Directions for this task
Please give an exact transcription of the lines below, from the one that contains "intros [= <- <-]. unfold w0, copy_into;" to the very last, with no other lines.

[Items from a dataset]
(** The staging block of [train_model], run in a world where the
    temporary directory is new. *)
Lemma staging_block ch b id uri w res w' :
  let dp := new_tmp_dir ch in
  let dest := local_path uri in
  run_kept id uri w →
  is_Some (dirs w !! dest) →
  temporary_directory dp (stage_bundle C b dp;; log_artifacts ch dp) w = (res, w') →
  faulty w' = faulty w ∧ tracking w' = tracking w ∧ active_run w' = active_run w ∧
  match res with
  | Ok _ =>
      dirs w !! dp = None ∧
      Forall (λ n, (dp, n) ∉ faulty w) component_files ∧
      dirs w' = <[dest := staged_files C b ∪ default ∅ (dirs w !! dest)]> (dirs w)
  | Err _ => dirs w' = dirs w
  end.
Proof.
  intros dp dest Hk Hdest. unfold temporary_directory.
  destruct (dirs w !! dp) as [old|] eqn:Hdp.
  { intros [= <- <-]. done. }
  assert (dp ≠ dest) as Hne.
  { intros Heq. rewrite <-Heq, Hdp in Hdest. by destruct Hdest. }
  unfold with_block, mbind, M_bind.
  set (w0 := set_dirs <[dp:=∅]> w).
  destruct (stage_bundle_outcome b dp w0) as (files & Hw & Hres).
  { unfold w0; cbn. apply lookup_insert_eq. }
  destruct (stage_bundle C b dp w0) as [[[]|e] w1]; cbn [fst snd] in Hw, Hres.
  - destruct Hres as [-> Hfaulty]. subst w1.
    rewrite (log_artifacts_kept ch dp id uri) by (destruct Hk as [? ?]; done).
    intros [= <- <-]. unfold w0, copy_into; cbn.
    split_and!; [done..|].
    rewrite insert_insert_eq, lookup_insert_eq, lookup_insert_ne by done. cbn.
    rewrite delete_insert_ne by done.
    by rewrite delete_insert_eq, delete_id.
  - subst w1. intros [= <- <-]. unfold w0; cbn. split_and!; [done..|].
    by rewrite insert_insert_eq, delete_insert_eq, delete_id.
Qed.

Lemma keeps_uri_add_tags t : keeps_uri (add_tags t).
Proof. done. Qed.
Lemma keeps_uri_add_metrics m : keeps_uri (add_metrics m).
Proof. done. Qed.
Lemma keeps_uri_add_params p : keeps_uri (add_params p).
Proof. done. Qed.
Lemma keeps_uri_set_status s : keeps_uri (set_status s).
Proof. done. Qed.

Written response
    intros [= <- <-]. unfold w0, copy_into; cbn.
    split_and!; [done..|].
    rewrite insert_insert_eq, lookup_insert_eq, lookup_insert_ne by done. cbn.
    rewrite delete_insert_ne by done.
    by rewrite delete_insert_eq, delete_id.
  - subst w1. intros [= <- <-]. unfold w0; cbn. split_and!; [done..|].
    by rewrite insert_insert_eq, delete_insert_eq, delete_id.
Qed.

Lemma keeps_uri_add_tags t : keeps_uri (add_tags t).
Proof. done. Qed.
Lemma keeps_uri_add_metrics m : keeps_uri (add_metrics m).
Proof. done. Qed.
Lemma keeps_uri_add_params p : keeps_uri (add_params p).
Proof. done. Qed.
Lemma keeps_uri_set_status s : keeps_uri (set_status s).
Proof. done. Qed.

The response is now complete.